Coluna de Mariana Benedito – Medo


“a mente embarca no medo e na apreensão com o futuro, evitando, muitas vezes, que a gente enxergue o agora”


                

Com todo esse movimento e momento que estamos vivendo, meu caro leitor, uma das principais palavras que a gente tem ouvido é pânico. Uma reação descontrolada a algo que assusta ou amedronta. O medo acaba surgindo como consequência deste pânico, ativando um estado de ameaça, perigo e tensão constantes. E, como já é bem familiar para todos nós, frequentemente a gente deixa o medo controlar nossas vidas.

É fato que existe uma pandemia, é fato que existe o risco e a preocupação com o futuro de tudo, não é mesmo? Mas um ponto importante que a gente pode discutir aqui, nesta coluna, meu amado ser, é que o medo gera mais medo. As atitudes racionais que podemos – e devemos – ter neste momento são as de prevenção, sair de casa somente para o que for estritamente necessário e tomarmos alguns cuidados de limpeza e assepsia que, convenhamos, a grande maioria deste mundão não tinha.

A grande questão, queridíssimo leitor, é que quando nos deixamos ser levados pelo medo, começamos a nos comportar e nos preocupar com coisas que ainda não aconteceram. Aí você pode agora me dizer – como se estivéssemos numa conversa, tomando um chá, em breve poderemos fazer isso – que o cenário e as perspectivas são caóticos. Sim, são. Mas o centro da reflexão aqui é justamente a gente poder parar e ver que, de certa forma, a mente embarca no medo e na apreensão com o futuro, evitando, muitas vezes, que a gente enxergue o agora.

O medo nos protege, faz a gente parar e analisar se determinada situação coloca em risco a nossa sobrevivência, é o nosso filtro do que podemos ou não fazer para nos mantermos bem; mas, por outro lado, nos impossibilita de enxergar as possibilidades à nossa frente. Ficamos somente ruminando a mesma situação o tempo todo e perdemos a oportunidade de ver o que o momento requer. Mais uma vez, medo alimenta mais medo. E, numa tentativa natural do ser humano, embora inconsciente, a gente busca validar o tempo inteiro que é real aquilo que estamos sentindo e imaginando. Repare bem. Estamos com medo. Buscamos no “mundo externo” situações, comportamentos que validem a nossa sensação e digam: olhe como você tem razão em estar com medo! E daí passamos a alimentá-lo ainda mais, numa gigantesca bola de neve. Enviamos áudios e mais áudios pelo WhatsApp que reforcem o nosso medo. Passamos a enxergar as situações numa proporção descomunal, buscando por mais e mais casos, mais e mais mortes confirmadas, para justamente espalhar e alimentar mais o medo. Consegue perceber?

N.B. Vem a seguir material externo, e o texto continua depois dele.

(* ===== verification/Alloc.v ===== *)
(** * Alloc: the nodes [innerHTML] allocates, and reading them back

    Writing [el.innerHTML = s] allocates the nodes of [html_parse s] at
    fresh ids, in document order, from [d_next].  This file shows that
    the allocation leaves every older node as it was, advances [d_next]
    by the number of elements parsed ([tsize]), and that the fresh nodes
    read back ([tree_of]) as the parsed trees in any later heap that left
    the fresh range alone ([same_from]).  Hence reading [innerHTML] after
    writing it gives [html_serialize (html_parse s)]
    ([set_inner_html_spec], [inner_html_trees]). *)

From S2P Require Import Prelude Markup Dom.

(** The number of elements of a tree, and of a forest. *)
Fixpoint tsize (t : tree) : nat :=
  match t with
  | TText _ => 0
  | TElem _ _ ks => S (sum_list_with tsize ks)
  end.

Definition fsize (ts : list tree) : nat := sum_list_with tsize ts.

(** Induction on trees with a hypothesis for every child. *)
Section TreeInd.
Variable P : tree -> Prop.
Hypothesis HText : forall s, P (TText s).
Hypothesis HElem : forall tg a ks, Forall P ks -> P (TElem tg a ks).

Fixpoint tree_ind' (t : tree) : P t :=
  match t with
  | TText s => HText s
  | TElem tg a ks =>
      HElem tg a ks
        ((fix go (ks : list tree) : Forall P ks :=
            match ks with
            | [] => @List.Forall_nil _ P
            | k :: ks' => @List.Forall_cons _ P k ks' (tree_ind' k) (go ks')
            end) ks)
  end.
End TreeInd.

(** [d'] has the nodes of [d] at the ids from [lo] to [hi]. *)
Definition same_from (lo hi : positive) (d d' : dom) : Prop :=
  forall n, (lo <= n < hi)%positive -> elem_of n d' = elem_of n d.

Lemma same_from_refl lo hi d : same_from lo hi d d.
Proof. done. Qed.

(** What one allocation guarantees. *)
Definition tree_alloc_ok (t : tree) : Prop :=
  forall p d c d', alloc_tree p t d = (c, d') ->
    Pos.to_nat (d_next d') = Pos.to_nat (d_next d) + tsize t /\
    (forall m, (m < d_next d)%positive -> elem_of m d' = elem_of m d) /\
    (forall f d'', tsize t <= f -> same_from (d_next d) (d_next d') d' d'' -> tree_of f c d'' = t) /\
    (forall m, c = CElem m -> m = d_next d /\ (m < d_next d')%positive /\ parent_element m d' = Some p).

Definition forest_alloc_ok (ts : list tree) : Prop :=
  forall p d cs d', alloc_forest p ts d = (cs, d') ->
    Pos.to_nat (d_next d') = Pos.to_nat (d_next d) + fsize ts /\
    (forall m, (m < d_next d)%positive -> elem_of m d' = elem_of m d) /\
    (forall f d'', fsize ts <= f -> same_from (d_next d) (d_next d') d' d'' ->
       map (fun k => tree_of f k d'') cs = ts) /\
    (forall m, In (CElem m) cs ->
       (d_next d <= m < d_next d')%positive /\ parent_element m d' = Some p).

(** ** Lemmas *)

Lemma same_from_weaken lo hi lo' hi' d d' :
  (lo <= lo')%positive -> (hi' <= hi)%positive -> same_from lo hi d d' -> same_from lo' hi' d d'.
Proof. intros ?? H n ?. apply H. lia. Qed.

Lemma same_from_trans lo hi d1 d2 d3 :
  same_from lo hi d1 d2 -> same_from lo hi d2 d3 -> same_from lo hi d1 d3.
Proof. intros H12 H23 n Hn. by rewrite H23, H12. Qed.

(** Nodes below [lo] unchanged from [d] to [d'], and [d'] agreeing with
    [d''] above: [d''] agrees with [d] on the range below [lo]. *)
Lemma same_from_below lo hi d d' :
  (forall m, (m < hi)%positive -> elem_of m d' = elem_of m d) ->
  same_from lo hi d d'.
Proof. intros H n Hn. apply H. lia. Qed.

Lemma tree_of_text f s d : tree_of f (CText s) d = TText s.
Proof. by destruct f. Qed.

Lemma elem_of_insert m n e (d : gmap nid elem) nx :
  elem_of m (mkDom (<[n := e]> d) nx) = if bool_decide (m = n) then Some e else d !! m.
Proof.
  unfold elem_of. simpl. case_bool_decide; subst; [by rewrite lookup_insert_eq|].
  by rewrite lookup_insert_ne.
Qed.

Lemma alloc_tree_elem p tg a ks d :
  alloc_tree p (TElem tg a ks) d =
  let n := d_next d in
  let '(cs, d2) := alloc_forest n ks (mkDom (<[n := mkElem tg a [] (Some p)]> (d_nodes d)) (Pos.succ n)) in
  (CElem n, upd n (with_kids cs) d2).
Proof.
  cbn [alloc_tree].
  match goal with |- context [?go ks ?d1] =>
    assert (E : forall ts d0, go ts d0 = alloc_forest (d_next d) ts d0) end.
  { induction ts as [|t ts IH]; intros d0; [done|]. simpl.
    destruct (alloc_tree (d_next d) t d0). by rewrite IH. }
  by rewrite E.
Qed.

Lemma elem_of_upd_ne m n f d : m <> n -> elem_of m (upd n f d) = elem_of m d.
Proof. intros H. rewrite elem_of_upd. by case_decide. Qed.

Lemma elem_of_upd_eq n f d : elem_of n (upd n f d) = f <$> elem_of n d.
Proof. rewrite elem_of_upd. by case_decide. Qed.

Lemma parent_element_same m d d' : elem_of m d' = elem_of m d -> parent_element m d' = parent_element m d.
Proof. unfold parent_element. by intros ->. Qed.

Lemma forest_of_trees ts : Forall tree_alloc_ok ts -> forest_alloc_ok ts.
Proof.
  induction ts as [|t ts IH]; intros HF p d cs d' E; simpl in E.
  - simplify_eq. split; [simpl; lia|]. split; [done|]. split; [done|]. by intros ? [].
  - apply Forall_cons in HF as [Ht Hts].
    destruct (alloc_tree p t d) as [c d1] eqn:E1. destruct (alloc_forest p ts d1) as [cs1 d2] eqn:E2.
    injection E as <- <-.
    destruct (Ht p d c d1 E1) as (N1 & B1 & R1 & P1).
    destruct (IH Hts p d1 cs1 d2 E2) as (N2 & B2 & R2 & P2).
    assert (Hs : forall k, k = tsize t + fsize ts -> fsize (t :: ts) = k) by (intros; subst; done).
    split; [rewrite (Hs _ eq_refl); lia|].
    split; [intros m Hm; rewrite B2 by lia; by apply B1|].
    split.
    + intros f d'' Hf Hsame. rewrite (Hs _ eq_refl) in Hf. simpl. f_equal.
      * apply R1; [lia|]. intros n Hn. rewrite Hsame by lia. apply B2. lia.
      * apply R2; [lia|]. eapply same_from_weaken; [| |exact Hsame]; lia.
    + intros m [Hm|Hm].
      * destruct (P1 m Hm) as (-> & Hlt & Hp). split; [lia|].
        rewrite <- Hp. apply parent_element_same, B2. lia.
      * destruct (P2 m Hm) as (Hr & Hp). split; [lia|done].
Qed.

Lemma tree_of_forest tg a ks : forest_alloc_ok ks -> tree_alloc_ok (TElem tg a ks).
Proof.
  intros HF p d c d' E. rewrite alloc_tree_elem in E. cbv zeta in E.
  set (n := d_next d) in E.
  set (d1 := mkDom (<[n := mkElem tg a [] (Some p)]> (d_nodes d)) (Pos.succ n)) in E.
  destruct (alloc_forest n ks d1) as [cs d2] eqn:E2. injection E as <- <-.
  destruct (HF n d1 cs d2 E2) as (N & B & R & P).
  assert (N1 : Pos.to_nat (d_next d1) = S (Pos.to_nat n)) by apply Pos2Nat.inj_succ.
  assert (Hn : elem_of n d2 = Some (mkElem tg a [] (Some p))).
  { rewrite B by (simpl; lia). unfold d1. rewrite elem_of_insert. by case_bool_decide. }
  assert (Hn' : elem_of n (upd n (with_kids cs) d2) = Some (mkElem tg a cs (Some p))).
  { by rewrite elem_of_upd_eq, Hn. }
  simpl (d_next (upd _ _ _)). simpl tsize. fold (fsize ks).
  split; [lia|]. split; [|split].
  - intros m Hm. rewrite elem_of_upd_ne, B by (simpl; lia).
    unfold d1. rewrite elem_of_insert. case_bool_decide; [lia|done].
  - intros [|f] d'' Hf Hs; [lia|]. simpl. rewrite Hs by lia. rewrite Hn'. simpl. f_equal.
    apply R; [lia|]. intros k Hk. rewrite Hs by (simpl in Hk; lia).
    apply elem_of_upd_ne. simpl in Hk. lia.
  - intros m [= <-]. split; [done|]. split; [lia|]. unfold parent_element. by rewrite Hn'.
Qed.

Lemma alloc_tree_ok t : tree_alloc_ok t.
Proof.
  induction t as [s|tg a ks IH] using tree_ind'.
  - intros p d c d' [= <- <-]. split; [simpl; lia|]. split; [done|]. split; [|done].
    intros f d'' _ _. apply tree_of_text.
  - by apply tree_of_forest, forest_of_trees.
Qed.

Lemma alloc_forest_ok ts : forest_alloc_ok ts.
Proof. apply forest_of_trees, List.Forall_forall. intros t _. apply alloc_tree_ok. Qed.

(** ** [innerHTML] *)

Section InnerHTML.
Context `{HtmlSyntax}.

(** The first step of [set_inner_html]: the old children lose their parent. *)
Definition clear_parents (ks : list child) (d : dom) : dom :=
  fold_left (fun d k => match k with CElem c => upd c (with_parent None) d | CText _ => d end) ks d.

Lemma clear_parents_spec ks d :
  d_next (clear_parents ks d) = d_next d /\
  forall m, (CElem m ∉ ks -> elem_of m (clear_parents ks d) = elem_of m d) /\
            (elem_of m (clear_parents ks d) = elem_of m d \/
             elem_of m (clear_parents ks d) = with_parent None <$> elem_of m d).
Proof.
  unfold clear_parents. revert d. induction ks as [|[c|t] ks IH]; intros d; simpl; [naive_solver|..].
  - destruct (IH (upd c (with_parent None) d)) as [Hn Hm]. split; [done|]. intros m.
    destruct (Hm m) as [Hm1 Hm2]. rewrite elem_of_upd in Hm1, Hm2. case_decide; subst; split.
    + intros Hin. by destruct Hin; left.
    + destruct (elem_of c d); [|naive_solver]. destruct Hm2 as [-> | ->]; [by right|].
      right. simpl. by destruct e.
    + intros Hin. apply Hm1. intros ?. apply Hin. by right.
    + done.
  - destruct (IH d) as [Hn Hm]. split; [done|]. intros m. destruct (Hm m) as [Hm1 Hm2].
    split; [|done]. intros Hin. apply Hm1. intros ?. apply Hin. by right.
Qed.

Lemma set_inner_html_unfold n s d :
  exists cs d2,
    alloc_forest n (html_parse s) (clear_parents (kids_of n d) d) = (cs, d2) /\
    set_inner_html n s d = Done tt (upd n (with_kids cs) d2).
Proof.
  unfold set_inner_html. fold (clear_parents (kids_of n d) d).
  destruct (alloc_forest _ _ _) as [cs d2]. by exists cs, d2.
Qed.

Lemma kids_of_some n d e : elem_of n d = Some e -> kids_of n d = e_kids e.
Proof. unfold kids_of. by intros ->. Qed.

(** Writing [innerHTML] on a node [n] of the heap: the fresh nodes come
    after [d_next d], the other nodes are untouched, [n] keeps its tag
    and attributes and gets the fresh nodes as children, each of which has
    [n] as parent, and in any later heap that left the fresh nodes and
    the children of [n] alone the children of [n] read back as the
    parsed trees. *)
Lemma set_inner_html_spec n s d e :
  elem_of n d = Some e -> (n < d_next d)%positive ->
  exists d', set_inner_html n s d = Done tt d' /\
    Pos.to_nat (d_next d') = Pos.to_nat (d_next d) + fsize (html_parse s) /\
    (forall m, (m < d_next d)%positive -> m <> n -> CElem m ∉ e_kids e -> elem_of m d' = elem_of m d) /\
    (exists e1, (e1 = e \/ e1 = with_parent None e) /\ elem_of n d' = Some (with_kids (kids_of n d') e1)) /\
    (forall m, In (CElem m) (kids_of n d') ->
       (d_next d <= m < d_next d')%positive /\ parent_element m d' = Some n) /\
    (forall d'', same_from (d_next d) (d_next d') d' d'' -> kids_of n d'' = kids_of n d' ->
       (d_next d' <= d_next d'')%positive ->
       map (fun k => tree_of (dom_fuel d'') k d'') (kids_of n d'') = html_parse s).
Proof.
  intros He Hn. destruct (set_inner_html_unfold n s d) as (cs & d2 & E2 & ->).
  eexists; split; [done|]. rewrite (kids_of_some _ _ _ He) in E2.
  destruct (clear_parents_spec (e_kids e) d) as [N1 C1].
  destruct (alloc_forest_ok _ n _ cs d2 E2) as (N & B & R & P). rewrite N1 in N, B, P.
  assert (He1 : exists e1, (e1 = e \/ e1 = with_parent None e) /\ elem_of n d2 = Some e1).
  { rewrite B by done. destruct (C1 n) as [_ [-> | ->]]; rewrite He; eauto. }
  destruct He1 as (e1 & He1 & Hn2).
  assert (Hn' : elem_of n (upd n (with_kids cs) d2) = Some (with_kids cs e1)).
  { by rewrite elem_of_upd_eq, Hn2. }
  assert (Hk : kids_of n (upd n (with_kids cs) d2) = cs) by (by rewrite (kids_of_some _ _ _ Hn')).
  simpl (d_next (upd _ _ _)). rewrite Hk. split; [lia|]. split; [|split; [|split]].
  - intros m Hm Hmn Hin. rewrite elem_of_upd_ne, B by done. by apply C1.
  - exists e1. by rewrite Hn'.
  - intros m Hm. destruct (P m Hm) as [Hr Hp]. split; [done|].
    rewrite <- Hp. apply parent_element_same, elem_of_upd_ne. lia.
  - intros d'' Hs Hk'' Hnx. rewrite Hk''. apply R.
    + unfold dom_fuel. assert (Pos.to_nat (d_next d2) <= Pos.to_nat (d_next d'')) by lia. lia.
    + intros k Hk2. rewrite Hs by lia. apply elem_of_upd_ne. lia.
Qed.

(** The old children lose their parent. *)
Lemma clear_parents_orphan ks d m :
  In (CElem m) ks -> parent_element m (clear_parents ks d) = None.
Proof.
  unfold clear_parents. revert d. induction ks as [|k ks IH]; intros d Hin; [done|].
  destruct (List.in_dec child_eq_dec (CElem m) ks) as [Hks|Hks]; [destruct k; by apply IH|].
  destruct Hin as [->|]; [|done]. simpl.
  destruct (clear_parents_spec ks (upd m (with_parent None) d)) as [_ Hc].
  unfold clear_parents in Hc. unfold parent_element.
  rewrite (proj1 (Hc m)) by (by intros ?%list_elem_of_In). rewrite elem_of_upd_eq.
  by destruct (elem_of m d).
Qed.

(** After [el.innerHTML = s], the former children of [el] have no parent. *)
Lemma set_inner_html_orphans n s d d' m :
  set_inner_html n s d = Done tt d' -> In (CElem m) (kids_of n d) -> m <> n ->
  (m < d_next d)%positive -> parent_element m d' = None.
Proof.
  intros E Hin Hmn Hm. destruct (set_inner_html_unfold n s d) as (cs & d2 & E2 & E').
  rewrite E in E'. injection E' as ->.
  destruct (alloc_forest_ok _ n _ cs d2 E2) as (_ & B & _ & _).
  destruct (clear_parents_spec (kids_of n d) d) as [N1 _].
  rewrite <- (clear_parents_orphan (kids_of n d) d m Hin).
  apply parent_element_same. rewrite elem_of_upd_ne by done. apply B. by rewrite N1.
Qed.

(** Reading [innerHTML] where the children read back as [ts]. *)
Lemma inner_html_trees n d ts :
  map (fun k => tree_of (dom_fuel d) k d) (kids_of n d) = ts -> inner_html n d = html_serialize ts.
Proof. unfold inner_html. by intros ->. Qed.

End InnerHTML.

A gente acumula o medo. Junto com o álcool em gel, comida, remédio passamos a estocar medo também, em doses cavalares, e fazemos o maior esforço para provar, para nós mesmos, que o mundo de fato não é um lugar seguro. Passamos a colocar a nossa cabeça e nossos pensamentos lá na frente, ansiosos por não saber como ficarão e serão as coisas no futuro.

E eu te pergunto, meu caro leitor, quando foi que a gente soube? A gente acha que tem controle sobre as coisas, mas lamento, temos não. A gente sabe que um dia todos morreremos, cedo ou tarde, mas vivemos a vida como se fôssemos imortais e como se tivéssemos todo o tempo do mundo para fazer tudo. Não temos. O medo nos cega para o fato de que, realmente, não sabemos o dia de amanhã. Nunca soubemos. Quantas vezes a gente adiou fazer algo que nos faz bem, encontrar alguém que há muito não víamos, dizer que amamos e estar próximo das pessoas? Sempre inventamos milhares de compromissos e afazeres. Estamos agora tendo a oportunidade de perceber que protelar, adiar, colocar para depois as coisas simples, os abraços, os encontros, o estar presente não é o melhor caminho. Só o não poder para nos dar esta dimensão.

Já que este é o momento mais importante para que a gente não coloque tanto a cabeça lá na frente e alimente ainda mais o medo, que a gente possa aproveitar o agora para retomar os laços internos e valorizarmos o que realmente importa, logicamente que seguindo todas as orientações técnicas dos profissionais de saúde.

Que a gente faça a nossa parte.  

 

* Psicanalista em formação; MBA Executivo em Negócios; Pós-Graduada em Administração Mercadológica; Consultora de Projetos da AM3–Consultoria e Assessoria.